**SUPPLIED ENTRIES:**
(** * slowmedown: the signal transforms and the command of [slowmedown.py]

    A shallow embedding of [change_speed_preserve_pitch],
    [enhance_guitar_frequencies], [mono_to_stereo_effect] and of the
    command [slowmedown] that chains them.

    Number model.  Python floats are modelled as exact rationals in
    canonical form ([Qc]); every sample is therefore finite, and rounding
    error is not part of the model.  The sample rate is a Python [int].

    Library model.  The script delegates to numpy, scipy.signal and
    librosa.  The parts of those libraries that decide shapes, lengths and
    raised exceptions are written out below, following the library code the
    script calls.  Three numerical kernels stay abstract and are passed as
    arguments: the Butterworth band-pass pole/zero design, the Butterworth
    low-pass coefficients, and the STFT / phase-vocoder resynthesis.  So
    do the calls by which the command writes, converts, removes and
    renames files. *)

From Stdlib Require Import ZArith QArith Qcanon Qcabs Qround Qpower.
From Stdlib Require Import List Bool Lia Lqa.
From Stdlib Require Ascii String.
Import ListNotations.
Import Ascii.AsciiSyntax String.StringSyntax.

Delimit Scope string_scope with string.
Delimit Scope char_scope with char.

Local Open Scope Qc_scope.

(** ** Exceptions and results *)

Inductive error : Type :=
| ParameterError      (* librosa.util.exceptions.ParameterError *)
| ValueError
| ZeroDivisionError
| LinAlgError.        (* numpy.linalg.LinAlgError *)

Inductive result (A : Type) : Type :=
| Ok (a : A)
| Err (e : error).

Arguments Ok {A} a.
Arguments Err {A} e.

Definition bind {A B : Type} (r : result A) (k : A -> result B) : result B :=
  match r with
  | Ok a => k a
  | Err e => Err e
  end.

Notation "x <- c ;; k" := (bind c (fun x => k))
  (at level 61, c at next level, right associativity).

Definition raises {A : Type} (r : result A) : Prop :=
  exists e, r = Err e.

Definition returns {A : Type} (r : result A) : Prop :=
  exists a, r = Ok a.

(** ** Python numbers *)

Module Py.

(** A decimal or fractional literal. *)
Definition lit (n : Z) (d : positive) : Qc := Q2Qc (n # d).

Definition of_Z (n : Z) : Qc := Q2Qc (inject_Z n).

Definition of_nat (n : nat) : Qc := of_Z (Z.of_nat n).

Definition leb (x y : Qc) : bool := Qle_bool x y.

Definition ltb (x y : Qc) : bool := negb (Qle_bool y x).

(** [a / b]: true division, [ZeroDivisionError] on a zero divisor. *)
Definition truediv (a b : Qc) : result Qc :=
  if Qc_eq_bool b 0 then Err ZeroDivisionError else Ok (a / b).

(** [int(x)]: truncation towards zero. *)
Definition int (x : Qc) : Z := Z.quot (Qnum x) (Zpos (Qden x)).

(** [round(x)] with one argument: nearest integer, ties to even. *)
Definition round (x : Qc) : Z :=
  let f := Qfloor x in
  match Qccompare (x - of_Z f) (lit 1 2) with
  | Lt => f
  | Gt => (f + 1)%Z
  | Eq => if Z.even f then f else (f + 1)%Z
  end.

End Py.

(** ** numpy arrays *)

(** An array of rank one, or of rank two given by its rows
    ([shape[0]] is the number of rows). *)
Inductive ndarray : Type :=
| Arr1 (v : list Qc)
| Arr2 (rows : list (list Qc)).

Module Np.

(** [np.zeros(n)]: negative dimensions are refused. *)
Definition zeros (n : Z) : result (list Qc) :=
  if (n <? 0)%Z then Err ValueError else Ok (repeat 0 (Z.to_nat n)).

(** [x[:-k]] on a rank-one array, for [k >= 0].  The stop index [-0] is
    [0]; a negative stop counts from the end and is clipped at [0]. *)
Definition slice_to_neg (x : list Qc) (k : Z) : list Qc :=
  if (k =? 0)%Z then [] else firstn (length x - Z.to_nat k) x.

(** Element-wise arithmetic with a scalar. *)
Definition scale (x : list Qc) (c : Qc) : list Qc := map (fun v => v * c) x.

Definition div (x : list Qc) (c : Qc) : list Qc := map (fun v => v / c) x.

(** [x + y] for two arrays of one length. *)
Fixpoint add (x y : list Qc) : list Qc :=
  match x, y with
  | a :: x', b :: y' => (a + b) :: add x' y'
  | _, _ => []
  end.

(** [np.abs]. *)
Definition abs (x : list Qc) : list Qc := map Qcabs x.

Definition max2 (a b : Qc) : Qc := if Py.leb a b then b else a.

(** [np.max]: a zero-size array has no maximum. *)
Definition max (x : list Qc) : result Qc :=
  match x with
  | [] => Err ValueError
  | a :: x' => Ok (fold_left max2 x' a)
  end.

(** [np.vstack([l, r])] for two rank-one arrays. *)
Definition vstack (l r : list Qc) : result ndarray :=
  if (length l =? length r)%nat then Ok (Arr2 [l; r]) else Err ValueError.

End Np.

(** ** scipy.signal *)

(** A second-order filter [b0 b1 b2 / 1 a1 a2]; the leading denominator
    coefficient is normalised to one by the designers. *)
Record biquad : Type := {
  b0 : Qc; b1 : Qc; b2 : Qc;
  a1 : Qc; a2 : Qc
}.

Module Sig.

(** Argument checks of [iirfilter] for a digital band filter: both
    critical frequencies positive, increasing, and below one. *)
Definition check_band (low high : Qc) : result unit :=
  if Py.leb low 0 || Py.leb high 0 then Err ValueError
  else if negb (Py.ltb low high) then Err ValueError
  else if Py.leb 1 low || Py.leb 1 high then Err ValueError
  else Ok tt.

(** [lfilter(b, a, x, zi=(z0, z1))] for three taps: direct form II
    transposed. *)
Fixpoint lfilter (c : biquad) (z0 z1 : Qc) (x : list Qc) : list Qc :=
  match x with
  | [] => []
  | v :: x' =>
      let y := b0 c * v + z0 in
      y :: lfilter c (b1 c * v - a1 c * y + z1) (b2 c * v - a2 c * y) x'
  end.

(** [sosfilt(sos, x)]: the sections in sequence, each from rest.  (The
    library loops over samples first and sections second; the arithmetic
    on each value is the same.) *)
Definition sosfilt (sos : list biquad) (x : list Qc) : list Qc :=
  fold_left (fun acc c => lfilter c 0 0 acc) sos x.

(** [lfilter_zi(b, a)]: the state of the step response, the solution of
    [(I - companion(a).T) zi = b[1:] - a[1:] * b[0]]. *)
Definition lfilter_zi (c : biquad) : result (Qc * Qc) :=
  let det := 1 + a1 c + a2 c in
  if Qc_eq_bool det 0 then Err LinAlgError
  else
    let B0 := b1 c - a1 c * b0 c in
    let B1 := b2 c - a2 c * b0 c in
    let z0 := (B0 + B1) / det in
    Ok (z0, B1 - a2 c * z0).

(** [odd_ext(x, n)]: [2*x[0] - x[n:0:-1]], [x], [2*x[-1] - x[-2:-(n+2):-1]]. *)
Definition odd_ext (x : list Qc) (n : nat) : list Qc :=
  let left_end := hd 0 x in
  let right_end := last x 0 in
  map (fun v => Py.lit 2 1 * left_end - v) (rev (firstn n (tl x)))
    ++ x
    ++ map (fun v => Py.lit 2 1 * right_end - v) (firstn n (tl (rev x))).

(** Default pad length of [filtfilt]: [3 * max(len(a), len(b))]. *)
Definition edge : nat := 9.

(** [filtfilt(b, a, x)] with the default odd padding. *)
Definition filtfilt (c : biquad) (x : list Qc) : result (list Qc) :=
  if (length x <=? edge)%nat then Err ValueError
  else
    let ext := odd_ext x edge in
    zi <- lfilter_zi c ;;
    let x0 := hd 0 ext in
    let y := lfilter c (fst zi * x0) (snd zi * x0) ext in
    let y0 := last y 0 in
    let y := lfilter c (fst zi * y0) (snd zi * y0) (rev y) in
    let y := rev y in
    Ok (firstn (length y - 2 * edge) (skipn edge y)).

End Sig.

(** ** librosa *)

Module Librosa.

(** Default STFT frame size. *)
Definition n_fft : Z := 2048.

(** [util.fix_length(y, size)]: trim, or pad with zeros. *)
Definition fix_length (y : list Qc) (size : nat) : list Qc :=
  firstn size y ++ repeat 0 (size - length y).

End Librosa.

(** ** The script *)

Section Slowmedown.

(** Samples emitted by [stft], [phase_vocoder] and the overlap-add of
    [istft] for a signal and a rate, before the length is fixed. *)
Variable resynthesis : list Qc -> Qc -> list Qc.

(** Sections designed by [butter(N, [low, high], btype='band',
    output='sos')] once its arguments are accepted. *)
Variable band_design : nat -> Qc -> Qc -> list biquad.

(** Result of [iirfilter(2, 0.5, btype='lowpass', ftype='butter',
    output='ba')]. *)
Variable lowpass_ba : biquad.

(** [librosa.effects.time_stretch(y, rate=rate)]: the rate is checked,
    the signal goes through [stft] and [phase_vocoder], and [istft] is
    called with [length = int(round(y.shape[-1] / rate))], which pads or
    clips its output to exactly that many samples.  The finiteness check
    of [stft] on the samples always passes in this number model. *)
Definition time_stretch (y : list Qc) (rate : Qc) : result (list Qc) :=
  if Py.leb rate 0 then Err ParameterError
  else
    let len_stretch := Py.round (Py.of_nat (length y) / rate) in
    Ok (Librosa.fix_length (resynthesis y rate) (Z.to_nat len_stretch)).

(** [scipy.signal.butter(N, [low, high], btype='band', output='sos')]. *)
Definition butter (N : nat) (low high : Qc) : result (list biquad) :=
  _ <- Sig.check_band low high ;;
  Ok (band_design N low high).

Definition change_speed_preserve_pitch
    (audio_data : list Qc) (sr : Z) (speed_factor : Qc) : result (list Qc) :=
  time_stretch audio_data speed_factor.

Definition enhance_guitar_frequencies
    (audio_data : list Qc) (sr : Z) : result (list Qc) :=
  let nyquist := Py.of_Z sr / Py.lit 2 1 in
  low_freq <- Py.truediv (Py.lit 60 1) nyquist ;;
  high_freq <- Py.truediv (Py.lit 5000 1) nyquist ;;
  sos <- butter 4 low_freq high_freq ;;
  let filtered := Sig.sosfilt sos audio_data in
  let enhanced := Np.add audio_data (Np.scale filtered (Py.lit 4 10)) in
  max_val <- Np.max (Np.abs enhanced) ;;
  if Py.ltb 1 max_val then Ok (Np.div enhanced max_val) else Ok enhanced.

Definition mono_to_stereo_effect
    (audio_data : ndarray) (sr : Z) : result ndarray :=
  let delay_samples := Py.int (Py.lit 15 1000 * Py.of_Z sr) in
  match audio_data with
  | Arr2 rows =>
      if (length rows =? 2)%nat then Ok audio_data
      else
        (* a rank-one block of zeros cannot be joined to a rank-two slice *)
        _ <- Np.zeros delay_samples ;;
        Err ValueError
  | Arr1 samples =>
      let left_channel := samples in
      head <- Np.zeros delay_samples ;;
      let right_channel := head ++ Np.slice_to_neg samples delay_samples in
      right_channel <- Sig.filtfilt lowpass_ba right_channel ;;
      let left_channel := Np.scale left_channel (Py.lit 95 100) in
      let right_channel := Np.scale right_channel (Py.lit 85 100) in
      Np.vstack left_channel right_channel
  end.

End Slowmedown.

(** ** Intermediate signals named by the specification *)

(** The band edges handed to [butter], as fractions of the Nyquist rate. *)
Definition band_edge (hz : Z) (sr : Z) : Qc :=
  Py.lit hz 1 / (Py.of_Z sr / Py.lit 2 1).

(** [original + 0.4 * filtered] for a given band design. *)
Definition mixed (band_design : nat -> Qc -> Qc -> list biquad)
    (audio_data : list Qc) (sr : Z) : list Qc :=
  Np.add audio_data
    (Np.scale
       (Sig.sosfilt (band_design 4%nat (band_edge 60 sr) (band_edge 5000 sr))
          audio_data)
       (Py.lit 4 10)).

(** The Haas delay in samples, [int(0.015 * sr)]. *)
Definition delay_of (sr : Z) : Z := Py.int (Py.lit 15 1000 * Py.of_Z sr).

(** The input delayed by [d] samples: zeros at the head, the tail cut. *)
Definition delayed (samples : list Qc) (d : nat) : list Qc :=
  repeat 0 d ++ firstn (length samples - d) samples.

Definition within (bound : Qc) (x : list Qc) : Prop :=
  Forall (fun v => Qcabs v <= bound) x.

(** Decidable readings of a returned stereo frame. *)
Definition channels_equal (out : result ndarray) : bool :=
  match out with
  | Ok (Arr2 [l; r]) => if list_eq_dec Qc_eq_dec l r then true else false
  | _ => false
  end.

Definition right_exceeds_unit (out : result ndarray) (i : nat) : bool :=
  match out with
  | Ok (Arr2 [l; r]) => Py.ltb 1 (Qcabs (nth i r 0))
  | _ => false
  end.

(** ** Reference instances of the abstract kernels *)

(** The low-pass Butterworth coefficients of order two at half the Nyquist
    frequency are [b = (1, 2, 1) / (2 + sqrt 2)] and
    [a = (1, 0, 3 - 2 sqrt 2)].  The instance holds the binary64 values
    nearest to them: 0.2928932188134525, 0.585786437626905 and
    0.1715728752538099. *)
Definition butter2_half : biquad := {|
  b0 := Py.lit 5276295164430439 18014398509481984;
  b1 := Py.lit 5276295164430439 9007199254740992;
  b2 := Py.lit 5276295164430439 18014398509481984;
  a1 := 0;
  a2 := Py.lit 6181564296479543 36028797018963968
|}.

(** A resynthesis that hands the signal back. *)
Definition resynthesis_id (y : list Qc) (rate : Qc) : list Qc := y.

* * *

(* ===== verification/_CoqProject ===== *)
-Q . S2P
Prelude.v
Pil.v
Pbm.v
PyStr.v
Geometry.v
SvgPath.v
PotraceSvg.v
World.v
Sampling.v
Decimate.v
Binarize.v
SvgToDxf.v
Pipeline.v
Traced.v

**THE PROBLEM:**
Using only the entries above, output the line with "Module Sig.", the line with "let y := b0 c * v + z0 in", and all lines between them, exactly as they stand.

**EXPECTED ANSWER:**
Module Sig.

(** Argument checks of [iirfilter] for a digital band filter: both
    critical frequencies positive, increasing, and below one. *)
Definition check_band (low high : Qc) : result unit :=
  if Py.leb low 0 || Py.leb high 0 then Err ValueError
  else if negb (Py.ltb low high) then Err ValueError
  else if Py.leb 1 low || Py.leb 1 high then Err ValueError
  else Ok tt.

(** [lfilter(b, a, x, zi=(z0, z1))] for three taps: direct form II
    transposed. *)
Fixpoint lfilter (c : biquad) (z0 z1 : Qc) (x : list Qc) : list Qc :=
  match x with
  | [] => []
  | v :: x' =>
      let y := b0 c * v + z0 in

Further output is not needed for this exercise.